Outro depoimento que compõem este cenário, para o MP-RJ, é do empresário Moisés Boechat, dono de um aterro sanitário que tinha contrato com o município. Boechat afirmou aos promotores que começou a ser abordado por interlocutores de Waguinho e Canella já na campanha eleitoral de 2016, quando o prefeito foi eleito ao cargo pela primeira vez. A proposta era de arrendar seu aterro por R$ 500 mil. Ele recusou, e a oferta subiu para R$ 1 milhão, também rejeitada.
O Ministério Público afirma que a dupla tinha interesse em assumir o aterro e seus contratos avaliados em mais de R$ 90 milhões apenas com o poder público. Após recusar ceder o controle da empresa, Moisés relatou ter virado alvo de ameaças. Os homens construíram uma fossa "de grande dimensão" que inviabilizou o acesso de caminhões ao terreno. O aterro passou a ser alvo sucessivo de multas e operações com detenção de funcionários. As ameaças não surtiram efeito, Moisés deixou o aterro fechado por seis anos até revendê-lo a outra empresa em dezembro do ano passado.
Os relatos que atribuem violência dos agentes municipais se somam ao histórico da cidade, que já figurou entre as mais violentas do país.
De acordo com dados do Geni (Grupo de Estudos dos Novos Ilegalismos) da UFF, grupos criminosos dominam cerca de 35% da cidade, cujo nome é homenagem a Raimundo Teixeira Belfort Roxo, um engenheiro maranhense que realizava serviços para a corte imperial.
De acordo com investigações do Ministério Público, milicianos ampliaram sua influência para dentro do poder público municipal. O ex-presidente da Câmara Municipal, Márcio Pagniez, o Marcinho Bombeiro, foi preso sob acusação liderar uma milícia no bairro Andrade Araújo. O vereador Fábio Brasil, o Fabinho Varandão, também acusado de chefiar uma quadrilha que autua em dez bairros, é atualmente secretário municipal de Ciência e Tecnologia. Os dois participaram, direta ou indiretamente, da campanha da ministra no ano passado para a Câmara dos Deputados.
Daniela Carneiro é alvo de pressão desde que a Folha de S.Paulo mostrou o vínculo que seu grupo político mantém há ao menos quatro anos com a família de outro miliciano, o ex-PM Juracy Prudêncio, o Jura. Ele atuou diretamente na campanha da ministra em 2018, quando já estava condenado a 26 anos de prisão por homicídio e associação criminosa, e por meio de sua mulher, Giane Prudêncio, no ano passado.

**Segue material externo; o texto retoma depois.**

Lemma check_num_redundant_buffers_passes : check_num_redundant_buffers d = Ret ().
Proof.
  pose proof (d_books _ _ _ Hd) as HB. unfold check_num_redundant_buffers.
  match goal with |- (for_each _ ?body _ ≫= _) = _ =>
    destruct (for_seq_spec (λ k n, n = count (λ b, is_redundant (class_of bufs b)) k) 0 (length bufs) body 0)
      as (n & -> & ->) end; [done| |].
  - intros k n Hk ->. unfold vget. destruct (lookup_lt_is_Some_2 bufs k) as [buf Hb]; [lia|]. rewrite Hb. dsimpl.
    cbn [count]. rewrite class_of_lookup with (buf := buf) by done. cbn [is_redundant]. pose proof (class_state k buf Hb) as Hc.
    pose proof (count_le (λ b, is_redundant (class_of bufs b)) k) as Hle. pose proof (buffer_u16 k ltac:(lia)) as Hu.
    pose proof (bk_u16 _ _ _ _ _ HB) as Hn.
    destruct (class buf) as [w|w| |]; [destruct Hc as [[Hc|Hc] _]|destruct Hc as [Hc _]|..];
      rewrite Hc.
    all: try (rewrite decide_False by done; eexists; split; [done|lia]).
    rewrite decide_True by done. rewrite to_u16_Ret by lia. eexists. split; [done|lia].
  - dsimpl. apply assert_tt. apply (bk_redundant _ _ _ _ _ HB).
Qed.

(** The buffers that are paired with a source symbol. *)
Definition pairs_source (b : nat) : bool :=
  match bufs !! b with
  | Some buf => is_paired buf && bool_decide (Exists (λ j, j < K) (ids buf))
  | None => false
  end.

Lemma pairs_source_lookup b buf :
  bufs !! b = Some buf → pairs_source b = is_paired buf && bool_decide (Exists (λ j, j < K) (ids buf)).
Proof. intros Hb. unfold pairs_source. by rewrite Hb. Qed.

Lemma count_length (P : nat → bool) n : count P n = length (filter (λ b, P b = true) (seq 0 n)).
Proof.
  induction n as [|n IH]; [done|]. rewrite seq_S, filter_app, length_app, <- IH. cbn [count].
  rewrite filter_cons, filter_nil. cbn. destruct (P n); done.
Qed.

Lemma paired_buffer b buf :
  bufs !! b = Some buf → is_paired buf = true → ∃ j, syms !! j = Some (Used b) ∧ ids buf = [j].
Proof.
  intros Hb (_ & Hu & Hlen)%is_paired_spec. apply (t_used _ _ _ _ _ (d_tables _ _ _ Hd) b buf Hb) in Hu as [j Hj].
  exists j. split; [done|]. assert (j ∈ ids buf) as Hin.
  { apply (t_match _ _ _ _ _ (d_tables _ _ _ Hd) b buf j _ Hb Hj). left. left. }
  destruct (ids buf) as [|i [|? ?]]; [done| |done]. by apply list_elem_of_singleton in Hin as ->.
Qed.

(** Counting by buffer and counting by symbol agree. *)
Lemma pairs_counted : count pairs_source (length bufs) = count (paired_at bufs syms) K.
Proof.
  pose proof (d_tables _ _ _ Hd) as HT. set (f := λ b, default 0 (rows bufs !! b ≫= head)).
  assert (∀ b, b ∈ filter (λ b, pairs_source b = true) (seq 0 (length bufs)) →
    syms !! f b = Some (Used b) ∧ f b < K ∧ ∃ buf, bufs !! b = Some buf ∧ ids buf = [f b]) as Hf.
  { intros b [Hb _]%list_elem_of_filter. unfold pairs_source in Hb. destruct (bufs !! b) as [buf|] eqn:Hbuf; [|done].
    apply andb_true_iff in Hb as [Hpair Hk%bool_decide_eq_true]. destruct (paired_buffer b buf Hbuf Hpair) as (j & Hj & Hids).
    assert (f b = j) as -> by (unfold f; by rewrite (rows_lookup _ _ _ Hbuf), Hids).
    rewrite Hids in Hk. apply Exists_cons in Hk as [Hk|Hk%Exists_nil]; [|done]. eauto. }
  rewrite !count_length, <- (length_fmap f). apply Permutation_length, NoDup_Permutation.
  - apply NoDup_fmap_2_strong; [|apply NoDup_filter, NoDup_seq]. intros b b' Hb Hb' He.
    destruct (Hf b Hb) as [H1 _], (Hf b' Hb') as [H2 _]. rewrite He, H2 in H1. by injection H1.
  - apply NoDup_filter, NoDup_seq.
  - intros j. rewrite list_elem_of_fmap, list_elem_of_filter, elem_of_seq. split.
    + intros (b & -> & Hb). destruct (Hf b Hb) as (Hs & Hk & buf & Hbuf & Hids). split; [|lia]. unfold paired_at.
      rewrite Hs, Hbuf, Hids. done.
    + intros [Hpair Hk]. unfold paired_at in Hpair. destruct (syms !! j) as [[| |b]|] eqn:Hs; try done.
      destruct (bufs !! b) as [buf|] eqn:Hbuf; [|done]. apply bool_decide_eq_true in Hpair.
      destruct (used_others _ _ _ _ _ b j buf HT (λ _, eq_refl) Hbuf Hs) as (Hin & _ & Hu & _ & _).
      assert (is_paired buf = true) as Hp'.
      { apply is_paired_spec. split_and!; [by eapply buffer_used_weight|done..]. }
      exists b. assert (b ∈ filter (λ b, pairs_source b = true) (seq 0 (length bufs))) as Hb.
      { apply list_elem_of_filter. split; [|apply elem_of_seq; apply lookup_lt_Some in Hbuf; lia].
        unfold pairs_source. rewrite Hbuf, Hp'. cbn. apply bool_decide_eq_true_2, Exists_exists. exists j. split; [done|lia]. }
      split; [|done]. destruct (Hf b Hb) as (Hs' & _). by apply (t_used_inj _ _ _ _ _ HT j (f b) b).
Qed.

Daniela foi nomeada ministra como uma forma de contemplar a União Brasil e ampliar a presença feminina na montagem do governo.
Também foi uma retribuição pelo empenho dela e do marido na campanha do segundo turno em favor do presidente Lula. O casal foi uma das poucas lideranças a apoiar abertamente o petista na Baixada Fluminense.